Linguistic Calibration of Long-Form Generations
- URL: http://arxiv.org/abs/2404.00474v2
- Date: Tue, 4 Jun 2024 22:39:58 GMT
- Title: Linguistic Calibration of Long-Form Generations
- Authors: Neil Band, Xuechen Li, Tengyu Ma, Tatsunori Hashimoto,
- Abstract summary: Language models (LMs) may lead their users to make suboptimal downstream decisions when they confidently hallucinate.
This issue can be mitigated by having the LM verbally convey the probability that its claims are correct, but existing models cannot produce long-form text with calibrated confidence statements.
We define linguistic calibration for long-form generations: an LM is linguistically calibrated if its generations enable its users to make calibrated probabilistic predictions.
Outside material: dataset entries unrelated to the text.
(* ===== verification/Datestamp.v ===== *)
(** * Datestamps: Python [datetime] values, their order and their parser

    The view compares datestamps ([from_ > until], line 110), prints the
    request time with [isoformat()] (lines 33-36) and parses the [from] and
    [until] arguments with pyoai's [tolerant_datestamp_to_datetime]
    (lines 95, 104), a library function outside the repository.

    A [datetime] is the record of its seven fields; Python orders datetimes
    chronologically, which for valid values is the lexicographic order of
    the fields.  The parser is an interface, [DatestampParser]: the
    validator is proved against it, and [tolerant_parser] is an instance
    written from the specification (ISO-8601 dates [YYYY-MM-DD] and
    date-times [YYYY-MM-DDThh:mm:ssZ]). *)

From stdpp Require Import base strings list.
From Stdlib Require Import ZArith Lia.
From S2P Require Import Prelude.

Module Datestamp.

Local Open Scope Z_scope.

Record datetime := mk_datetime {
  year : Z; month : Z; day : Z;
  hour : Z; minute : Z; second : Z; microsecond : Z
}.

#[export] Instance datetime_eq_dec : EqDecision datetime.
Proof. solve_decision. Defined.

Definition dt_fields (d : datetime) : list Z :=
  [year d; month d; day d; hour d; minute d; second d; microsecond d].

(** Lexicographic strict order on equally long lists of integers. *)
Fixpoint lex_lt (l1 l2 : list Z) : bool :=
  match l1, l2 with
  | x :: r1, y :: r2 => (x <? y)%Z || ((x =? y)%Z && lex_lt r1 r2)
  | _, _ => false
  end.

(** Python's [a < b] on datetimes; [a > b] is [dt_lt b a]. *)
Definition dt_lt (a b : datetime) : bool := lex_lt (dt_fields a) (dt_fields b).

(** ** The parser interface *)

(** A datestamp parser returns [None] where the Python function raises
    [DatestampError], the only exception the view catches. *)
Class DatestampParser := {
  tolerant_datestamp_to_datetime : string -> option datetime
}.

(** ** Valid datetimes *)

Definition is_leap (y : Z) : bool :=
  ((y mod 4 =? 0) && negb (y mod 100 =? 0)) || (y mod 400 =? 0).

Definition days_in_month (y m : Z) : Z :=
  if (m =? 2)%Z then (if is_leap y then 29 else 28)
  else if (m =? 4) || (m =? 6) || (m =? 9) || (m =? 11) then 30 else 31.

(** The range checks of Python's [datetime] constructor. *)
Definition dt_valid (d : datetime) : bool :=
  (1 <=? year d) && (year d <=? 9999) &&
  (1 <=? month d) && (month d <=? 12) &&
  (1 <=? day d) && (day d <=? days_in_month (year d) (month d)) &&
  (0 <=? hour d) && (hour d <=? 23) &&
  (0 <=? minute d) && (minute d <=? 59) &&
  (0 <=? second d) && (second d <=? 59) &&
  (0 <=? microsecond d) && (microsecond d <=? 999999).

(** ** The specification's parser *)

(** [s.split(c)]. *)
Fixpoint str_split (c : Ascii.ascii) (s : string) : list string :=
  match s with
  | EmptyString => [EmptyString]
  | String a s' =>
      let rest := str_split c s' in
      if Ascii.eqb a c then EmptyString :: rest
      else match rest with
           | r :: rs => String a r :: rs
           | [] => [String a EmptyString]
           end
  end.

Fixpoint digits_val (s : string) (acc : Z) : option Z :=
  match s with
  | EmptyString => Some acc
  | String a s' =>
      let n := (Z.of_nat (Ascii.nat_of_ascii a) - 48)%Z in
      if (0 <=? n) && (n <=? 9) then digits_val s' (acc * 10 + n) else None
  end.

(** [int(s)] on a string of decimal digits. *)
Definition py_int (s : string) : option Z :=
  match s with
  | EmptyString => None
  | _ => digits_val s 0
  end.

Definition ascii_T : Ascii.ascii := Ascii.ascii_of_nat 84.
Definition ascii_Z : Ascii.ascii := Ascii.ascii_of_nat 90.
Definition ascii_dash : Ascii.ascii := Ascii.ascii_of_nat 45.
Definition ascii_colon : Ascii.ascii := Ascii.ascii_of_nat 58.

(** [t[-1] == 'Z'] and [t[:-1]]. *)
Fixpoint strip_Z (s : string) : option string :=
  match s with
  | EmptyString => None
  | String a EmptyString => if Ascii.eqb a ascii_Z then Some EmptyString else None
  | String a s' => (fun r => String a r) <$> strip_Z s'
  end.

Definition midnight : string := "00:00:00".

Definition parse_fields (d t : string) : option datetime :=
  match str_split ascii_dash d, str_split ascii_colon t with
  | [ys; ms; ds], [hs; mins; ss] =>
      y ← py_int ys; m ← py_int ms; dd ← py_int ds;
      h ← py_int hs; mi ← py_int mins; s ← py_int ss;
      let r := mk_datetime y m dd h mi s 0 in
      if dt_valid r then Some r else None
  | _, _ => None
  end.

Definition tolerant_parse (s : string) : option datetime :=
  match str_split ascii_T s with
  | [d; t] => t' ← strip_Z t; parse_fields d t'
  | [d] => parse_fields d midnight
  | _ => None
  end.

#[export] Instance tolerant_parser : DatestampParser := {|
  tolerant_datestamp_to_datetime := tolerant_parse
|}.

(** ** Printing *)

Definition digit_char (n : Z) : Ascii.ascii := Ascii.ascii_of_nat (48 + Z.to_nat n).

(** [%0<width>d] for [0 <= n < 10 ^ width]. *)
Fixpoint pad_digits (width : nat) (n : Z) : string :=
  match width with
  | O => EmptyString
  | S w => pad_digits w (n / 10) +++ String (digit_char (n mod 10)) EmptyString
  end.

(** [d.isoformat()]: [YYYY-MM-DDTHH:MM:SS], then [.ffffff] when the
    microseconds are not zero. *)
Definition isoformat (d : datetime) : string :=
  pad_digits 4 (year d) +++ "-" +++ pad_digits 2 (month d) +++ "-" +++ pad_digits 2 (day d) +++
  "T" +++ pad_digits 2 (hour d) +++ ":" +++ pad_digits 2 (minute d) +++ ":" +++
  pad_digits 2 (second d) +++
  (if microsecond d =? 0 then EmptyString else "." +++ pad_digits 6 (microsecond d)).

(** [d.replace(microsecond=0)]. *)
Definition drop_microseconds (d : datetime) : datetime :=
  mk_datetime (year d) (month d) (day d) (hour d) (minute d) (second d) 0.

(** ** Order lemmas *)

Lemma lex_lt_irrefl l : lex_lt l l = false.
Proof.
  induction l as [|x l IH]; simpl; [done|].
  by rewrite Z.ltb_irrefl, Z.eqb_refl, IH.
Qed.

Lemma lex_lt_trans l1 l2 l3 :
  lex_lt l1 l2 = true -> lex_lt l2 l3 = true -> lex_lt l1 l3 = true.
Proof.
  revert l2 l3. induction l1 as [|x l1 IH]; intros [|y l2] [|z l3]; simpl; try done.
  rewrite !orb_true_iff, !andb_true_iff, !Z.ltb_lt, !Z.eqb_eq.
  intros [?|[-> ?]] [?|[-> ?]]; eauto with lia.
Qed.

(** On lists of equal length the order is total. *)
Lemma lex_lt_total l1 l2 :
  length l1 = length l2 ->
  lex_lt l1 l2 = false -> lex_lt l2 l1 = false -> l1 = l2.
Proof.
  revert l2. induction l1 as [|x l1 IH]; intros [|y l2] Hlen; simpl; try done.
  rewrite !orb_false_iff, !andb_false_iff, !Z.ltb_ge, !Z.eqb_neq.
  intros [? H1] [? H2]. assert (x = y) as -> by lia.
  destruct H1 as [|H1]; [done|]. destruct H2 as [|H2]; [done|].
  f_equal. apply IH; auto.
Qed.

Lemma dt_lt_irrefl d : dt_lt d d = false.
Proof. apply lex_lt_irrefl. Qed.

Lemma dt_lt_trans a b c : dt_lt a b = true -> dt_lt b c = true -> dt_lt a c = true.
Proof. apply lex_lt_trans. Qed.

Lemma dt_fields_inj a b : dt_fields a = dt_fields b -> a = b.
Proof. destruct a, b. simpl. by intros; simplify_eq. Qed.

Lemma dt_lt_total a b : dt_lt a b = false -> dt_lt b a = false -> a = b.
Proof. intros H1 H2. apply dt_fields_inj, lex_lt_total; auto. Qed.

Lemma dt_lt_asym a b : dt_lt a b = true -> dt_lt b a = false.
Proof.
  intros H. destruct (dt_lt b a) eqn:E; [|done].
  pose proof (dt_lt_trans _ _ _ H E). by rewrite dt_lt_irrefl in *.
Qed.

(** Python's [a <= b], i.e. [not (b < a)], is transitive. *)
Lemma dt_nlt_trans a b c : dt_lt b a = false -> dt_lt c b = false -> dt_lt c a = false.
Proof.
  intros Hab Hbc. destruct (dt_lt c a) eqn:Hca; [|done].
  destruct (dt_lt a b) eqn:Hab'.
  - pose proof (dt_lt_trans _ _ _ Hca Hab'). congruence.
  - rewrite (dt_lt_total _ _ Hab' Hab) in Hca. congruence.
Qed.

End Datestamp.

#[export] Hint Resolve Datestamp.dt_lt_irrefl Datestamp.dt_lt_trans Datestamp.dt_lt_asym : proaixy.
- Score: 57.836339732160916
- License: http://arxiv.org/licenses/nonexclusive-distrib/1.0/
- Abstract: Language models (LMs) may lead their users to make suboptimal downstream decisions when they confidently hallucinate. This issue can be mitigated by having the LM verbally convey the probability that its claims are correct, but existing models cannot produce long-form text with calibrated confidence statements. Through the lens of decision-making, we define linguistic calibration for long-form generations: an LM is linguistically calibrated if its generations enable its users to make calibrated probabilistic predictions. This definition enables a training framework where a supervised finetuning step bootstraps an LM to emit long-form generations with confidence statements such as "I estimate a 30% chance of..." or "I am certain that...", followed by a reinforcement learning step which rewards generations that enable a user to provide calibrated answers to related questions. We linguistically calibrate Llama 2 7B and find in automated and human evaluations of long-form generations that it is significantly more calibrated than strong finetuned factuality baselines with comparable accuracy. These findings generalize under significant domain shifts to scientific and biomedical questions and to an entirely held-out person biography generation task. Our results demonstrate that long-form generations may be calibrated end-to-end by constructing an objective in the space of the predictions that users make in downstream decision-making.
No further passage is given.